Recorded data →
Definition write_u64_le (value : Z) : bytes :=
  flat_map (fun i => write_byte (u8 (Z.shiftr value (Z.of_nat i * 8)))) (seq 0 8).

Definition write_unavailable (byte_count : nat) : bytes :=
  flat_map (fun _ => [ch "x"; ch "x"]) (seq 0 byte_count).

Definition valid_layout (include_vfp : Z) : bool :=
  (include_vfp =? 0) || (include_vfp =? 1).

Definition describe_register (register_number include_vfp : Z) : option register_description :=
  if negb (valid_layout include_vfp) then None
  else if register_number <=? UVDB_RSP_REGISTER_CORE_LAST then
    Some (RegDesc REGISTER_KIND_CORE register_number 4)
  else if register_number =? UVDB_RSP_REGISTER_CPSR then
    Some (RegDesc REGISTER_KIND_CPSR 0 4)
  else if nz include_vfp && (UVDB_RSP_REGISTER_VFP_D_FIRST <=? register_number) &&
          (register_number <=? UVDB_RSP_REGISTER_VFP_D_LAST) then
    Some (RegDesc REGISTER_KIND_VFP_D (register_number - UVDB_RSP_REGISTER_VFP_D_FIRST) 8)
  else if nz include_vfp && (register_number =? UVDB_RSP_REGISTER_VFP_FPSCR) then
    Some (RegDesc REGISTER_KIND_VFP_FPSCR 0 4)
  else if negb (nz include_vfp) && (UVDB_RSP_REGISTER_LEGACY_FPA_FIRST <=? register_number) &&
          (register_number <=? UVDB_RSP_REGISTER_LEGACY_FPA_LAST) then
    Some (RegDesc REGISTER_KIND_LEGACY_FPA
                  (register_number - UVDB_RSP_REGISTER_LEGACY_FPA_FIRST) 12)
  else if negb (nz include_vfp) && (register_number =? UVDB_RSP_REGISTER_LEGACY_FPS) then
    Some (RegDesc REGISTER_KIND_LEGACY_FPS 0 4)
  else None.

(** The accumulation loop shared by the three number parsers: the overflow
    test precedes the (then exact) multiplication. *)
Fixpoint hex_accumulate (maximum : Z) (text : bytes) (value : Z) : option Z :=
  match text with
  | [] => Some value
  | c :: rest =>
      match hex_value c with
      | None => None
      | Some nibble =>
          if (maximum - nibble) / 16 <? value then None
          else hex_accumulate maximum rest ((value * 16 + nibble) mod (maximum + 1))
      end
  end.

Definition parse_register_number (text : bytes) : option Z :=
  if (zlen text =? 0) || (8 <? zlen text) then None else hex_accumulate UINT32_MAX text 0.

Definition parse_u32_hex (text : bytes) : option Z :=
  if (zlen text =? 0) || (8 <? zlen text) then None else hex_accumulate UINT32_MAX text 0.

Definition parse_u64_hex (text : bytes) : option Z :=
  if (zlen text =? 0) || (16 <? zlen text) then None else hex_accumulate UINT64_MAX text 0.

Definition is_hex (c : Z) : bool :=
  match hex_value c with Some _ => true | None => false end.

(** [true] is [UVDB_RSP_REGISTER_OK]. *)
Definition validate_hex_value (text : bytes) (expected_bytes : Z) : bool :=
  negb ((SIZE_MAX / 2 <? expected_bytes) || negb (zlen text =? expected_bytes * 2)) &&
  forallb is_hex text.

Fixpoint read_u32_bytes (indices : list nat) (text : bytes) (decoded : Z) : option Z :=
  match indices with
  | [] => Some decoded
  | byte_index :: rest =>
      match hex_value (text !!! (byte_index * 2)%nat),
            hex_value (text !!! (byte_index * 2 + 1)%nat) with
      | Some high, Some low =>
          read_u32_bytes rest text
            (Z.lor decoded (u32 (Z.shiftl (Z.lor (Z.shiftl high 4) low)
                                          (Z.of_nat byte_index * 8))))
      | _, _ => None
      end
  end.

Definition read_u32_le_hex (text : bytes) : option Z := read_u32_bytes (seq 0 4) text 0.

Definition spans_overlap (first first_size second second_size : Z) : bool :=
  if (first_size =? 0) || (second_size =? 0) then false
  else if first <=? second then second - first <? first_size
  else first - second <? second_size.

(** A sub-range of a packet, [text + start] with [size] bytes. *)
Definition slice (l : bytes) (start size : nat) : bytes := take size (drop start l).

(** ** Encoders *)

(** Returns the result code, the output object and [*output_size]. *)
Definition uvdb_rsp_encode_console_payload
    (output : option span) (capacity : Z) (data : option span) (data_size : Z)
    (output_size : option Z) : Z * option span * option Z :=
  match output_size with
  | None => (-1, output, None)
  | Some _ =>
      if (SIZE_MAX - 1) / 2 <? data_size then (-1, output, Some SIZE_MAX)
      else
        let required := 1 + data_size * 2 in
        match output with
        | None => (-1, output, Some required)
        | Some o =>
            if (negb (bool_decide (is_Some data)) && nz data_size) || (capacity <? required)
            then (-1, output, Some required)
            else if spans_overlap (sp_addr o) required (ptr_addr data) data_size
            then (-1, output, Some required)
            else
              let input := match data with Some d => sp_bytes d | None => [] end in
              let emitted := ch "O" :: flat_map write_byte (take (Z.to_nat data_size) input) in
              (if zlen emitted =? required then 0 else -1,
               Some (Span (sp_addr o) (blit emitted (sp_bytes o))), Some required)
        end
  end.

Definition register_packet_body
    (core : uvdb_rsp_core_registers) (vfp : option uvdb_rsp_vfp_registers)
    (include_vfp : Z) : bytes :=
  flat_map (fun i => write_u32_le (core_r core !!! i)) (seq 0 UVDB_RSP_CORE_REGISTER_COUNT) ++
  if nz include_vfp then
    write_u32_le (core_cpsr core) ++
    match vfp with
    | Some v =>
        flat_map (fun i => write_u64_le (vfp_d v !!! i)) (seq 0 UVDB_RSP_VFP_D_REGISTER_COUNT) ++
        write_u32_le (vfp_fpscr v)
    | None => write_unavailable UVDB_RSP_VFP_PACKET_BYTES
    end
  else write_unavailable UVDB_RSP_LEGACY_FPA_BYTES ++ write_u32_le (core_cpsr core).

Definition uvdb_rsp_encode_register_packet
    (output : option bytes) (capacity : Z)
    (core : option uvdb_rsp_core_registers) (vfp : option uvdb_rsp_vfp_registers)
    (include_vfp : Z) (output_size : option Z) : Z * option bytes * option Z :=
  match output_size with
  | None => (-1, output, None)
  | Some _ =>
      if negb (valid_layout include_vfp) then (-1, output, Some 0)
      else
        let required := Z.of_nat (if nz include_vfp then UVDB_RSP_VFP_PACKET_HEX_SIZE
                                  else UVDB_RSP_CORE_PACKET_HEX_SIZE) in
        match output, core with
        | Some o, Some c =>
            if capacity <? required then (-1, output, Some required)
            else
              let emitted := register_packet_body c vfp include_vfp in
              (if zlen emitted =? required then 0 else -1, Some (blit emitted o), Some required)
        | _, _ => (-1, output, Some required)
        end
  end.

(** The switch of [uvdb_rsp_encode_single_register]; [None] is its early
    failure return. *)
Definition single_register_body
    (core : option uvdb_rsp_core_registers) (vfp : option uvdb_rsp_vfp_registers)
    (description : register_description) : option bytes :=
  match rd_kind description with
  | REGISTER_KIND_CORE =>
      match core with
      | Some c => Some (write_u32_le (core_r c !!! Z.to_nat (rd_index description)))
      | None => None
      end
  | REGISTER_KIND_CPSR =>
      match core with Some c => Some (write_u32_le (core_cpsr c)) | None => None end
  | REGISTER_KIND_LEGACY_FPA | REGISTER_KIND_LEGACY_FPS =>
      Some (write_unavailable (rd_byte_size description))
  | REGISTER_KIND_VFP_D =>
      match vfp with
      | Some v => Some (write_u64_le (vfp_d v !!! Z.to_nat (rd_index description)))
      | None => Some (write_unavailable (rd_byte_size description))
      end
  | REGISTER_KIND_VFP_FPSCR =>
      match vfp with
      | Some v => Some (write_u32_le (vfp_fpscr v))
      | None => Some (write_unavailable (rd_byte_size description))
      end
  end.

Definition uvdb_rsp_encode_single_register
    (output : option bytes) (capacity : Z)
    (core : option uvdb_rsp_core_registers) (vfp : option uvdb_rsp_vfp_registers)
    (include_vfp register_number : Z) (output_size : option Z)
    : uvdb_rsp_register_result * option bytes * option Z :=
  match output_size with
  | None => (UVDB_RSP_REGISTER_INVALID, output, None)
  | Some _ =>
      match describe_register register_number include_vfp with
      | None => (UVDB_RSP_REGISTER_INVALID, output, Some 0)
      | Some description =>
          if SIZE_MAX / 2 <? Z.of_nat (rd_byte_size description)
          then (UVDB_RSP_REGISTER_INVALID, output, Some 0)
          else
            let required := Z.of_nat (rd_byte_size description * 2) in
            match output with
            | None => (UVDB_RSP_REGISTER_INVALID, output, Some required)
            | Some o =>
                if capacity <? required
                then (UVDB_RSP_REGISTER_INVALID, output, Some required)
                else
                  match single_register_body core vfp description with
                  | None => (UVDB_RSP_REGISTER_INVALID, output, Some required)
                  | Some emitted =>
                      (if zlen emitted =? required then UVDB_RSP_REGISTER_OK
                       else UVDB_RSP_REGISTER_INVALID,
                       Some (blit emitted o), Some required)
                  end
            end
      end
  end.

The problem →
From the entries above, copy every line that holds the word "capacity".

Response area →
    (output : option span) (capacity : Z) (data : option span) (data_size : Z)
            if (negb (bool_decide (is_Some data)) && nz data_size) || (capacity <? required)
    (output : option bytes) (capacity : Z)
            if capacity <? required then (-1, output, Some required)
    (output : option bytes) (capacity : Z)
                if capacity <? required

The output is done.